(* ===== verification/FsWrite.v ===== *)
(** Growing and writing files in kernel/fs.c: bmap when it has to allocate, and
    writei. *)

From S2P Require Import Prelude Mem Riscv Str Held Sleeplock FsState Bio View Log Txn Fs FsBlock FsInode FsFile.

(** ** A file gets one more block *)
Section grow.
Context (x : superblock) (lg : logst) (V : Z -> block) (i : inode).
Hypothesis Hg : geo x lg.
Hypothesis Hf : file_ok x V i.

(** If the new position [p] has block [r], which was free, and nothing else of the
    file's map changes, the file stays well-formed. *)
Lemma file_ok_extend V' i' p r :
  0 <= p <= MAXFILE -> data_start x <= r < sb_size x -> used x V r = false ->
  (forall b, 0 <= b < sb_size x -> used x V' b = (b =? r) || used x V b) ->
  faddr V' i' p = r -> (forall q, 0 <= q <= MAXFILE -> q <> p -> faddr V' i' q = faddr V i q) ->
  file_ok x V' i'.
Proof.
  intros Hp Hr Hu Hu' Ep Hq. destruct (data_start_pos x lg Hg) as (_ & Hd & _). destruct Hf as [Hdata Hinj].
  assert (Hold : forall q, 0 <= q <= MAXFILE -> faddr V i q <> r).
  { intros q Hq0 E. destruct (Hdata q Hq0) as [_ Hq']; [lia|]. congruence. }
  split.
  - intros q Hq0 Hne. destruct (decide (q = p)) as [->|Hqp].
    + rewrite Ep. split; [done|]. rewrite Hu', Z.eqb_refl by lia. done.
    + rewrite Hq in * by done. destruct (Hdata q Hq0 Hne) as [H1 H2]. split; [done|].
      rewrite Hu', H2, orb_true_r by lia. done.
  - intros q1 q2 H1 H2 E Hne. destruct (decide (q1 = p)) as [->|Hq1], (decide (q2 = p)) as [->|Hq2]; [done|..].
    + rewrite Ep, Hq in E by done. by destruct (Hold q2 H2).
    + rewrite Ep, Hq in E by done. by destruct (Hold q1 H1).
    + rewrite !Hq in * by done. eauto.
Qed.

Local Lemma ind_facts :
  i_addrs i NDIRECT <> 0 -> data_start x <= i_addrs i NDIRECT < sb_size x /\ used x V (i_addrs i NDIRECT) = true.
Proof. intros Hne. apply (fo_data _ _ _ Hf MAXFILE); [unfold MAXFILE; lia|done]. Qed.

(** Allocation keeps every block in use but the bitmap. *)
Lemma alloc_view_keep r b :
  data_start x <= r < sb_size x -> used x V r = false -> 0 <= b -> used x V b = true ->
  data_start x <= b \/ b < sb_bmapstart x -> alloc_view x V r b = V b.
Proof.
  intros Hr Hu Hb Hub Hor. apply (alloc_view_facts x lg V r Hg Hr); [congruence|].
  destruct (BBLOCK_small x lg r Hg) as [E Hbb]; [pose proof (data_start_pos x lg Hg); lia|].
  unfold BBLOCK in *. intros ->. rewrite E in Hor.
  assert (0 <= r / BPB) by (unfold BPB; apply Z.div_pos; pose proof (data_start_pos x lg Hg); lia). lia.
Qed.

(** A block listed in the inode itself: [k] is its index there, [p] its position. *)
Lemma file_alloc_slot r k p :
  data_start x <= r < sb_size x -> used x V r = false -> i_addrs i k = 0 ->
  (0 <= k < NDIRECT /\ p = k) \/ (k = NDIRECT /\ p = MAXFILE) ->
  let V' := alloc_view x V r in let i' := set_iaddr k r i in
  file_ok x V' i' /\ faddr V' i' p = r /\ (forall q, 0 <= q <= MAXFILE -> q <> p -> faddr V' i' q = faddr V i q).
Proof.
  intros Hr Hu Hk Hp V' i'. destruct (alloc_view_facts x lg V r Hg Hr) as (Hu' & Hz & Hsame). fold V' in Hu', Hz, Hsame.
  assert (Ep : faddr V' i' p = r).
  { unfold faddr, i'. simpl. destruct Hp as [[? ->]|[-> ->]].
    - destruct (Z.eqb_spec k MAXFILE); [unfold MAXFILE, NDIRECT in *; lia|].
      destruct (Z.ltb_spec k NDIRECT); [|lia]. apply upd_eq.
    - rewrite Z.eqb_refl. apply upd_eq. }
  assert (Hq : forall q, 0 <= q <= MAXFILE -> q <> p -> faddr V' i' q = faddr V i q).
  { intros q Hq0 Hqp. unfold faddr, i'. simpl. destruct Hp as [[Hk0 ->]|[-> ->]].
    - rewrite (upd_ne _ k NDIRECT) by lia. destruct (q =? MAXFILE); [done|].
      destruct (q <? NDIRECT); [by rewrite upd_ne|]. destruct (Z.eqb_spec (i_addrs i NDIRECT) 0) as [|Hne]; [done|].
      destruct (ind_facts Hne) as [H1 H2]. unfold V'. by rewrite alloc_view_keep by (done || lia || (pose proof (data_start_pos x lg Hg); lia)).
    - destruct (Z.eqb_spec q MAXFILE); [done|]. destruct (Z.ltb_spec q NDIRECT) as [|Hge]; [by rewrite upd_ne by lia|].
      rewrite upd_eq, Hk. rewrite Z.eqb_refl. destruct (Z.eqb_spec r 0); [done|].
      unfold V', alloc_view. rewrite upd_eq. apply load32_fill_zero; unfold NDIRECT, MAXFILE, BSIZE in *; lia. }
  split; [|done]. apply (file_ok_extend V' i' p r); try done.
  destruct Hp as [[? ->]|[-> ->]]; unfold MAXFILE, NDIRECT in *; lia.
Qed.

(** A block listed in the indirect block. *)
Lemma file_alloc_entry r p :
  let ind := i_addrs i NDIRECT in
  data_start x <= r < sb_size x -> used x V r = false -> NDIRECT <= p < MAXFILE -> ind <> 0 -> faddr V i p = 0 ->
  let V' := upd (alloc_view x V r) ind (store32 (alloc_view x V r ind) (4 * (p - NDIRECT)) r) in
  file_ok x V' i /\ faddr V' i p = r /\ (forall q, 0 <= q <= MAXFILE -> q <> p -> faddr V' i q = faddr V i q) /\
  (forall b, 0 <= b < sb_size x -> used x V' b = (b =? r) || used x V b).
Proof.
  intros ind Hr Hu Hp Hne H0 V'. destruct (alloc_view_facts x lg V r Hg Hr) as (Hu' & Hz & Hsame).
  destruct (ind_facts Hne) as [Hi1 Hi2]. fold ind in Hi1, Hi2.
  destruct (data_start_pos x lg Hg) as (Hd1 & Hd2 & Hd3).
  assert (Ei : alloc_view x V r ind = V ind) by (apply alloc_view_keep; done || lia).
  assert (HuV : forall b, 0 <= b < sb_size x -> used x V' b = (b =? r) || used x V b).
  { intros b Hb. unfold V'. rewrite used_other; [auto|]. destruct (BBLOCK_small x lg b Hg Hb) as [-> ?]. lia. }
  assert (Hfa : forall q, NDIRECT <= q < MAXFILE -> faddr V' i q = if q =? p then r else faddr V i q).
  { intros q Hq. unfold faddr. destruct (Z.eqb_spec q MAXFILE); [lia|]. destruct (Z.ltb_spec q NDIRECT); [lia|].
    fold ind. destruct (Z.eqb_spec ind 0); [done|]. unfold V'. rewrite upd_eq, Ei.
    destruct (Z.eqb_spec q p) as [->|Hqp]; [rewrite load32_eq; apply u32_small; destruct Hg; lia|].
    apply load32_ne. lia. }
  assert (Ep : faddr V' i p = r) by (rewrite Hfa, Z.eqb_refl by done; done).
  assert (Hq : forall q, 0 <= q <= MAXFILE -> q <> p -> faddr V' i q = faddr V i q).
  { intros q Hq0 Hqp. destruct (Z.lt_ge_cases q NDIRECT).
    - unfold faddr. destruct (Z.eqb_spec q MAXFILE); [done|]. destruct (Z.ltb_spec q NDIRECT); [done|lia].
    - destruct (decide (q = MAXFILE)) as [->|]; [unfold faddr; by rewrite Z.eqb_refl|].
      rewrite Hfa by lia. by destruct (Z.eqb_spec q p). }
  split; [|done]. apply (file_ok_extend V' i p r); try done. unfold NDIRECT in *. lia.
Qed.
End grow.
▬▬▬▬▬▬▬▬▬▬
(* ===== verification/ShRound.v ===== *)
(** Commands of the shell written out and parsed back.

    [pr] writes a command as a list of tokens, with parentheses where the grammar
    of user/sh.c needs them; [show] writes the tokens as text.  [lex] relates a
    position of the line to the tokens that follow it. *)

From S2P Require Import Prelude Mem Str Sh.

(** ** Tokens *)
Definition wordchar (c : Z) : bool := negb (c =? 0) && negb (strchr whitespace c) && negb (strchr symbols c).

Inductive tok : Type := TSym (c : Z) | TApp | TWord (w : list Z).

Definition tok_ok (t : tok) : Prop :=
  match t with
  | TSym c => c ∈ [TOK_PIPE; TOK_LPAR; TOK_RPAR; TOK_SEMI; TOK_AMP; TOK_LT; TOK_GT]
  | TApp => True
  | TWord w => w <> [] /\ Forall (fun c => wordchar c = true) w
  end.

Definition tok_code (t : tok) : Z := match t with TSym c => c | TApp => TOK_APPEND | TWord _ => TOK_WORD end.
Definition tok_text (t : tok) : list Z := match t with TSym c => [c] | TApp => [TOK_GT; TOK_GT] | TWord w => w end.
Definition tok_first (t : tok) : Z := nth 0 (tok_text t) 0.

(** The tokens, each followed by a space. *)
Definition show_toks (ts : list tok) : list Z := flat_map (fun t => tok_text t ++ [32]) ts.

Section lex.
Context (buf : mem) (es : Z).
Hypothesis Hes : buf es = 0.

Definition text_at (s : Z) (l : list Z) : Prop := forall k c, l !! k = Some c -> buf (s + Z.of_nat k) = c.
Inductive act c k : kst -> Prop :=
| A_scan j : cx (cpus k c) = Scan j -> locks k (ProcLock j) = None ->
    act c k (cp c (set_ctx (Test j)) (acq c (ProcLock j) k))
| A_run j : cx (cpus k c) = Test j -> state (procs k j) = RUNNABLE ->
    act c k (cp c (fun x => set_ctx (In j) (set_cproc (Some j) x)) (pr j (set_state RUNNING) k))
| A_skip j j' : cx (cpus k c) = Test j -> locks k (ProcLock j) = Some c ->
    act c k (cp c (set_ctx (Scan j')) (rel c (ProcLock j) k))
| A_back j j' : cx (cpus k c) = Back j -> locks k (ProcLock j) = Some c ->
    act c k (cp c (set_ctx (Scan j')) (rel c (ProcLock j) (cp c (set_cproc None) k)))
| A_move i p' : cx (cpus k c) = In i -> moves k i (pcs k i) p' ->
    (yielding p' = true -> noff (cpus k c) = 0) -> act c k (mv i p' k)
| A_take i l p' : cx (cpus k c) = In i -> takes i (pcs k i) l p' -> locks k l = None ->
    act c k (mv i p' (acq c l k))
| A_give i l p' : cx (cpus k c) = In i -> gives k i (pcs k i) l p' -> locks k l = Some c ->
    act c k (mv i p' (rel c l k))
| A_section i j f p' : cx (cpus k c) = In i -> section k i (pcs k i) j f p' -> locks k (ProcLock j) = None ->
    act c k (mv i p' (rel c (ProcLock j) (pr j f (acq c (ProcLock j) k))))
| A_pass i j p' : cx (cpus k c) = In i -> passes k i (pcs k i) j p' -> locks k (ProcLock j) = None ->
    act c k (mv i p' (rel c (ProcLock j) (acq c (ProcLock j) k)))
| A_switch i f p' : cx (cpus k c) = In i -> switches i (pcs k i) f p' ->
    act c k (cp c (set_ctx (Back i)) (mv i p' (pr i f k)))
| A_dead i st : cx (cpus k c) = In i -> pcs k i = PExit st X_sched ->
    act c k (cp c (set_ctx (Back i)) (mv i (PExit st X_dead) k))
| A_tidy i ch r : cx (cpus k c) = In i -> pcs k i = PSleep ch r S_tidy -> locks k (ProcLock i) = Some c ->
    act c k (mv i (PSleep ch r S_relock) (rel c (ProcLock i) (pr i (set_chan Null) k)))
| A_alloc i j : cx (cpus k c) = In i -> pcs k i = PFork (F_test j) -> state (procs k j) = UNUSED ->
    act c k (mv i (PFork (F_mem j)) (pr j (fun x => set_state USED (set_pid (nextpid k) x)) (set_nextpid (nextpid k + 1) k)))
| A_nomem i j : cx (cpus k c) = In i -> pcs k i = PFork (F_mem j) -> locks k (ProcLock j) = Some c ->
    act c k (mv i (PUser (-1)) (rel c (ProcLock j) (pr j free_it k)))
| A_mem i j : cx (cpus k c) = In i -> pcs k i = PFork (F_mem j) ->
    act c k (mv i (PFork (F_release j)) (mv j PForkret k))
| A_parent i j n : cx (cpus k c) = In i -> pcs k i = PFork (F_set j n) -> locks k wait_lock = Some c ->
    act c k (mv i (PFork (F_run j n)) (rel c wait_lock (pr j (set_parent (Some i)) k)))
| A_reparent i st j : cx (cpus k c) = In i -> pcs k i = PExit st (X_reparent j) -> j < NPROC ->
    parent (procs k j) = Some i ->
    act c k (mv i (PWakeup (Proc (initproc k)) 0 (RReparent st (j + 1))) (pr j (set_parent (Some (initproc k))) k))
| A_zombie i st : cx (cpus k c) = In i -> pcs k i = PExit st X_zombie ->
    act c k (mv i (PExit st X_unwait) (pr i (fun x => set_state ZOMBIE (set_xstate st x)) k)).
▬▬▬▬▬▬▬▬▬▬
* _Exercise brief_
Look above for the line with "(* ===== verification/FsWrite.v ===== *)" and the line with "b = true ->"; transcribe both and all lines in between, exactly, and nothing else.

* _Solution for this exercise_
(* ===== verification/FsWrite.v ===== *)
(** Growing and writing files in kernel/fs.c: bmap when it has to allocate, and
    writei. *)

From S2P Require Import Prelude Mem Riscv Str Held Sleeplock FsState Bio View Log Txn Fs FsBlock FsInode FsFile.

(** ** A file gets one more block *)
Section grow.
Context (x : superblock) (lg : logst) (V : Z -> block) (i : inode).
Hypothesis Hg : geo x lg.
Hypothesis Hf : file_ok x V i.

(** If the new position [p] has block [r], which was free, and nothing else of the
    file's map changes, the file stays well-formed. *)
Lemma file_ok_extend V' i' p r :
  0 <= p <= MAXFILE -> data_start x <= r < sb_size x -> used x V r = false ->
  (forall b, 0 <= b < sb_size x -> used x V' b = (b =? r) || used x V b) ->
  faddr V' i' p = r -> (forall q, 0 <= q <= MAXFILE -> q <> p -> faddr V' i' q = faddr V i q) ->
  file_ok x V' i'.
Proof.
  intros Hp Hr Hu Hu' Ep Hq. destruct (data_start_pos x lg Hg) as (_ & Hd & _). destruct Hf as [Hdata Hinj].
  assert (Hold : forall q, 0 <= q <= MAXFILE -> faddr V i q <> r).
  { intros q Hq0 E. destruct (Hdata q Hq0) as [_ Hq']; [lia|]. congruence. }
  split.
  - intros q Hq0 Hne. destruct (decide (q = p)) as [->|Hqp].
    + rewrite Ep. split; [done|]. rewrite Hu', Z.eqb_refl by lia. done.
    + rewrite Hq in * by done. destruct (Hdata q Hq0 Hne) as [H1 H2]. split; [done|].
      rewrite Hu', H2, orb_true_r by lia. done.
  - intros q1 q2 H1 H2 E Hne. destruct (decide (q1 = p)) as [->|Hq1], (decide (q2 = p)) as [->|Hq2]; [done|..].
    + rewrite Ep, Hq in E by done. by destruct (Hold q2 H2).
    + rewrite Ep, Hq in E by done. by destruct (Hold q1 H1).
    + rewrite !Hq in * by done. eauto.
Qed.

Local Lemma ind_facts :
  i_addrs i NDIRECT <> 0 -> data_start x <= i_addrs i NDIRECT < sb_size x /\ used x V (i_addrs i NDIRECT) = true.
Proof. intros Hne. apply (fo_data _ _ _ Hf MAXFILE); [unfold MAXFILE; lia|done]. Qed.

(** Allocation keeps every block in use but the bitmap. *)
Lemma alloc_view_keep r b :
  data_start x <= r < sb_size x -> used x V r = false -> 0 <= b -> used x V b = true ->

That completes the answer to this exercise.